7. Sir Gawain and the Green Knight, Pearl, and Sir Orfeo
Slide 7 of 10
Being a language scholar who taught many classes on Anglo-Saxon and Old or Middle English, Tolkien studied medieval literature extensively. Sometimes, he did his own translations of famous medieval texts, including these translations of three medieval poems:
Sir Gawain and the Green Knight, one of the most famous stories in the Arthurian canon, shows what happens when a Green Knight shows up in Camelot on Christmas Day to challenge the Round Table. Arthur’s nephew Gawain answers the Green Knight’s challenge to see if he can cut the man’s head off, not realizing the implications of the Green Knight’s challenge.
Pearl tells the story of a man who grieves a pearl he lost, then enters a dream where he finds the pearl again, now a young woman. The man's reaction to finding his pearl and quest to be rejoined with her involves some haunting meditations on mortality.
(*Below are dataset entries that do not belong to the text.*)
(** * SybilShield: the token-bucket rate limiter and the identity
      verification state machine

    Shallow embedding of
    - [src/api/endpoints/optimized_api_server.py]: [MockRedis] and
      [TokenBucketRateLimiter.consume];
    - [src/off-chain/identity/verification_system.py]: the verifier classes
      and [VerificationManager].

    Python floats are read as exact rationals ([Q]).  The wall clock and the
    random sources are inputs of the model, and the digests of [hashlib]
    are kept symbolic. *)

From Stdlib Require Import QArith Qround Qminmax Lqa Sorted.
From stdpp Require Import gmap strings list fin_maps pretty.

Open Scope string_scope.

(** ** The rate limiter *)

Module Limiter.

(** The JSON object [{"tokens": .., "last_refill": ..}] kept under a bucket
    key; [json.dumps] and [json.loads] round-trip its two numbers. *)
Record Bucket := mkBucket { tokens : Q; last_refill : Q }.

(** [MockRedis]: the two dictionaries [self.data] and [self.expiry], at the
    keys of the limiter (the values there are buckets). *)
Record MockRedis := mkRedis {
  data : gmap string Bucket;
  expiry : gmap string Q
}.

Definition empty_redis : MockRedis := mkRedis ∅ ∅.

(** The calls made on the backing store, in program order. *)
Inductive RedisCall :=
| CallGet (key : string)
| CallSet (key : string) (value : Bucket) (ex : Z).

Definition is_get (c : RedisCall) : bool :=
  match c with CallGet _ => true | CallSet _ _ _ => false end.

Definition is_set (c : RedisCall) : bool :=
  match c with CallGet _ => false | CallSet _ _ _ => true end.

Definition Qltb (a b : Q) : bool := negb (Qle_bool b a).

(** [MockRedis.get]: the value, unless the key is missing or its expiry is
    not in the future of the clock reading [time]. *)
Definition get (r : MockRedis) (time : Q) (key : string) : option Bucket :=
  match data r !! key with
  | Some v =>
      match expiry r !! key with
      | None => Some v
      | Some e => if Qltb time e then Some v else None
      end
  | None => None
  end.

(** [MockRedis.set]: [if ex:] skips the expiry for [ex = 0]. *)
Definition set (r : MockRedis) (time : Q) (key : string) (value : Bucket)
    (ex : Z) : MockRedis :=
  mkRedis (<[key := value]> (data r))
          (if Z.eqb ex 0 then expiry r
           else <[key := (time + inject_Z ex)%Q]> (expiry r)).

(** Python's [int()] on a float: truncation towards zero. *)
Definition py_int (q : Q) : Z := Z.quot (Qnum q) (Zpos (Qden q)).

Definition bucket_key (key : string) : string := "ratelimit:" ++ key.

(** The time-to-live [int(capacity / rate * 2)] a bucket is stored with. *)
Definition ttl (rate capacity : Q) : Z := py_int (capacity / rate * 2)%Q.

(** What a call of [consume] comes to: it returns the admit flag, or the
    division [capacity / rate] in the expiry argument raises for
    [rate = 0]. *)
Inductive Outcome :=
| Returned (flag : bool)
| ZeroDivisionError.

(** [TokenBucketRateLimiter.consume].  [now] is the reading of
    [time.time()], taken as one value for the call (the store reads the same
    clock); the result carries the outcome, the store afterwards and the
    store calls that were made.  The arguments of [self.redis.set] are
    evaluated before the call, so a raising expiry leaves the store
    unwritten. *)
Definition consume (r : MockRedis) (now : Q) (key : string)
    (cost rate capacity : Q) : Outcome * MockRedis * list RedisCall :=
  let bkey := bucket_key key in
  match get r now bkey with
  | Some bucket =>
      let elapsed := (now - last_refill bucket)%Q in
      let new_tokens := Qmin capacity (tokens bucket + elapsed * rate)%Q in
      if Qltb new_tokens cost then (Returned false, r, [CallGet bkey])
      else
        let b := mkBucket (new_tokens - cost)%Q now in
        if Qeq_bool rate 0 then (ZeroDivisionError, r, [CallGet bkey])
        else
          let ex := ttl rate capacity in
          (Returned true, set r now bkey b ex,
           [CallGet bkey; CallSet bkey b ex])
  | None =>
      if Qltb capacity cost then (Returned false, r, [CallGet bkey])
      else
        let b := mkBucket (capacity - cost)%Q now in
        if Qeq_bool rate 0 then (ZeroDivisionError, r, [CallGet bkey])
        else
          let ex := ttl rate capacity in
          (Returned true, set r now bkey b ex,
           [CallGet bkey; CallSet bkey b ex])
  end.

Definition outcome_of (x : Outcome * MockRedis * list RedisCall) : Outcome :=
  x.1.1.
Definition store_after (x : Outcome * MockRedis * list RedisCall)
    : MockRedis := x.1.2.
Definition calls_of (x : Outcome * MockRedis * list RedisCall)
    : list RedisCall := x.2.

(** The call returned [True]. *)
Definition admitted (x : Outcome * MockRedis * list RedisCall) : bool :=
  match outcome_of x with
  | Returned flag => flag
  | ZeroDivisionError => false
  end.

(** [n] calls in a row at the same clock reading: their outcomes and the
    store at the end. *)
Fixpoint consume_n (n : nat) (r : MockRedis) (now : Q) (key : string)
    (cost rate capacity : Q) : list Outcome * MockRedis :=
  match n with
  | O => ([], r)
  | S n' =>
      let x := consume r now key cost rate capacity in
      let rest := consume_n n' (store_after x) now key cost rate capacity in
      (outcome_of x :: rest.1, rest.2)
  end.

(** [floor(capacity / cost)], the number of calls a full bucket pays
    for. *)
Definition quota (cost capacity : Q) : nat :=
  Z.to_nat (Qfloor (capacity / cost)).

(** The expiry kept for a key, if any, lies in the future of [now]. *)
Definition expiry_ahead (now : Q) (k : string) (r : MockRedis) : Prop :=
  match expiry r !! k with
  | None => True
  | Some e => (now < e)%Q
  end.

(** The store holds, readable at [now], the bucket of [key] after [k]
    admitted calls of cost [cost] on a full bucket of [capacity]. *)
Definition drained (now : Q) (key : string) (cost capacity : Q) (k : nat)
    (r : MockRedis) : Prop :=
  expiry_ahead now (bucket_key key) r /\
  exists b, data r !! bucket_key key = Some b /\
            (last_refill b == now)%Q /\
            (tokens b == capacity - inject_Z (Z.of_nat k) * cost)%Q.

End Limiter.

(** ** Python values, dictionaries and exceptions *)

Module Py.

#[local] Set Warnings "-register-all".

Inductive pyval :=
| VNone
| VBool (b : bool)
| VInt (z : Z)
| VStr (s : string)
| VDict (items : list (string * pyval)).

(** A dictionary literal, keys in the order they are written. *)
Abbreviation dict := (list (string * pyval)).

Fixpoint dict_get (d : dict) (k : string) : option pyval :=
  match d with
  | [] => None
  | (k', v) :: d' => if String.eqb k' k then Some v else dict_get d' k
  end.

Inductive exn :=
| NameError (name : string)
| KeyError (key : string)
| AttributeError (attr : string)
| TypeError (msg : string)
| NotImplementedError (msg : string).

Inductive res (A : Type) :=
| Ok (a : A)
| Raise (e : exn).
Arguments Ok {A} a.
Arguments Raise {A} e.

Definition raises {A} (x : res A) : bool :=
  match x with Ok _ => false | Raise _ => true end.

(** [d[k]]. *)
Definition subscript (d : dict) (k : string) : res pyval :=
  match dict_get d k with
  | Some v => Ok v
  | None => Raise (KeyError k)
  end.

(** A value used where the manager keeps a string (the id of a record, its
    status); the results of the verifiers carry strings there. *)
Definition as_str (v : pyval) : res string :=
  match v with
  | VStr s => Ok s
  | _ => Raise (TypeError "str expected")
  end.

Definition subscript_str (d : dict) (k : string) : res string :=
  match subscript d k with
  | Ok v => as_str v
  | Raise e => Raise e
  end.

(** The status a result dictionary reports, if it has one. *)
Definition status_of (d : dict) : option pyval := dict_get d "status".

(** [repr(v)] and [str(v)]; characters that [repr] would escape are kept
    as they are (the rendering only feeds a digest). *)
Fixpoint py_repr (v : pyval) : string :=
  match v with
  | VNone => "None"
  | VBool true => "True"
  | VBool false => "False"
  | VInt z => pretty z
  | VStr s => "'" ++ s ++ "'"
  | VDict items =>
      "{" ++
      (fix go (l : list (string * pyval)) : string :=
         match l with
         | [] => ""
         | (k, x) :: l' =>
             "'" ++ k ++ "': " ++ py_repr x ++
             match l' with [] => "" | _ => ", " end ++ go l'
         end) items
      ++ "}"
  end.

Definition py_str (v : pyval) : string :=
  match v with
  | VStr s => s
  | _ => py_repr v
  end.

(** [hashlib.sha256(s.encode()).hexdigest()], kept symbolic. *)
Definition sha256_hexdigest (s : string) : string := "sha256:" ++ s.

(** What a call reads from its surroundings: the clock ([time.time()] and
    [datetime.now()], one reading per call, in seconds), the two draws of
    [os.urandom(8).hex()], and the draws of the random generator. *)
Record Env := mkEnv {
  clock : Z;
  urandom_id : string;
  urandom_session : string;
  rand_a : Z;
  rand_b : Z;
  rand_op : nat
}.

(** [datetime.now().isoformat()]: stored records keep the clock reading,
    result dictionaries its rendering. *)
Definition isoformat (t : Z) : pyval := VStr (pretty t).

(** The names bound at the top level of [verification_system.py]: its
    imports, its logger and its classes. *)
Definition module_globals : list string :=
  ["os"; "logging"; "requests"; "json"; "hashlib"; "time"; "base64";
   "Dict"; "List"; "Tuple"; "Any"; "Optional"; "datetime"; "timedelta";
   "logger"; "IdentityVerifier"; "SocialMediaVerifier";
   "DecentralizedIDVerifier"; "ProofOfPersonhoodVerifier";
   "VerificationManager"].
(** [%H] is [2[0-3]|[0-1]\d|\d]. *)
Definition field_H (s : string) : option (Z * string) :=
  match s with
  | String a (String b r) =>
      if (Ascii.eqb a "2" && in_range 0 3 b) || (in_range 0 1 a && is_digit b)
      then Some (10 * digit a + digit b, r)
      else if is_digit a then Some (digit a, String b r)
      else None
  | String a r => if is_digit a then Some (digit a, r) else None
  | EmptyString => None
  end.

(** [%M] is [[0-5]\d|\d]. *)
Definition field_M (s : string) : option (Z * string) :=
  match s with
  | String a (String b r) =>
      if in_range 0 5 a && is_digit b then Some (10 * digit a + digit b, r)
      else if is_digit a then Some (digit a, String b r)
      else None
  | String a r => if is_digit a then Some (digit a, r) else None
  | EmptyString => None
  end.

(** A literal character of the format. *)
Definition lit (c : ascii) (s : string) : option string :=
  match s with
  | String a r => if Ascii.eqb a c then Some r else None
  | EmptyString => None
  end.

(** The blank of the format stands for [\s+]: one or more spaces. *)
Fixpoint skip_spaces (s : string) : string :=
  match s with
  | String a r => if is_space a then skip_spaces r else s
  | EmptyString => s
  end.

Definition spaces1 (s : string) : option string :=
  match s with
  | String a r => if is_space a then Some (skip_spaces r) else None
  | EmptyString => None
  end.

Definition is_leap (y : Z) : bool :=
  ((y mod 4 =? 0) && negb (y mod 100 =? 0)) || (y mod 400 =? 0).

Definition days_in_month (y m : Z) : Z :=
  if m =? 2 then (if is_leap y then 29 else 28)
  else if (m =? 4) || (m =? 6) || (m =? 9) || (m =? 11) then 30
  else 31.

(** [datetime.strptime(s, "%d/%m/%Y %H:%M")] on ASCII text: [None] stands
    for the [ValueError] it raises (no match, text left over, or a day
    the month does not have, or year 0). *)
Definition strptime (s : string) : option datetime :=
  match field_d s with
  | Some (d, s1) =>
    match lit "/" s1 with
    | Some s2 =>
      match field_m s2 with
      | Some (m, s3) =>
        match lit "/" s3 with
        | Some s4 =>
          match field_Y s4 with
          | Some (y, s5) =>
            match spaces1 s5 with
            | Some s6 =>
              match field_H s6 with
              | Some (h, s7) =>
                match lit ":" s7 with
                | Some s8 =>
                  match field_M s8 with
                  | Some (mi, EmptyString) =>
                      if (1 <=? y) && (d <=? days_in_month y m)
                      then Some (mkdt y m d h mi)
                      else None
                  | _ => None
                  end
                | None => None
                end
              | None => None
              end
            | None => None
            end
          | None => None
          end
        | None => None
        end
      | None => None
      end
    | None => None
    end
  | None => None
  end.

(** [parse_date]: the [try] turns every exception into [None]; a missing
    cell is a float, on which [strptime] raises [TypeError]. *)
Definition parse_date (date_str : option string) : option datetime :=
  match date_str with
  | Some s => strptime s
  | None => None
  end.

Definition digit_char (z : Z) : ascii := ascii_of_N (Z.to_N (48 + z mod 10)).

Definition pad2 (z : Z) : string :=
  String (digit_char (z / 10)) (String (digit_char z) EmptyString).

Definition pad4 (z : Z) : string :=
  String (digit_char (z / 1000)) (String (digit_char (z / 100)) (pad2 z)).

(** [dt.strftime("%Y-%m-%dT%H:%M:%SZ")]; the seconds are always zero. *)
Definition strftime (d : datetime) : string :=
  (pad4 (year d) ++ "-" ++ pad2 (month d) ++ "-" ++ pad2 (day d) ++ "T"
   ++ pad2 (hour d) ++ ":" ++ pad2 (minute d) ++ ":00Z")%string.

(** A value of the column [fecha_vigencia_dt] as a row hands it out.
    When the column is held as [datetime64] a parsed date is a
    [Timestamp] and a missing one is [NaT]; when it is held as Python
    objects a missing one is [None]. *)
Inductive dtcell : Type :=
| Stamp (d : datetime)
| NaT
| PyNone.

(** [format_date]: [dt.strftime(...) if dt else None].  [NaT] is a true
    value, and [NaT.strftime] raises [ValueError]. *)
Definition format_date (dt : dtcell) : result (option string) :=
  match dt with
  | Stamp d => Ok (Some (strftime d))
  | NaT => Raise ValueError
  | PyNone => Ok None
  end.

(** The parsed date behind a cell, if any. *)
Definition stamp_of (dt : dtcell) : option datetime :=
  match dt with
  | Stamp d => Some d
  | _ => None
  end.

(** The range of a nanosecond [Timestamp], to the minute:
    1677-09-21 00:13 to 2262-04-11 23:47. *)
Definition in_ns_bounds (d : datetime) : bool :=
  (dt_key (mkdt 1677 9 21 0 13) <=? dt_key d)
  && (dt_key d <=? dt_key (mkdt 2262 4 11 23 47)).

End Dates.

Import Dates.

(* ===================================================================== *)
(** * The price table *)
(* ===================================================================== *)

Module Table.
Sir Orfeo is a fairy tale based on the Greek myth of Orpheus. Like the myth, it follows a man who travels to another world (in this case, the kingdom of Faerie land) to find his lost love and may pay a steeper price than he can bear to bring her back.
After Tolkien's death, Christopher Tolkien edited the translations to be published in one book, which appeared in 1975.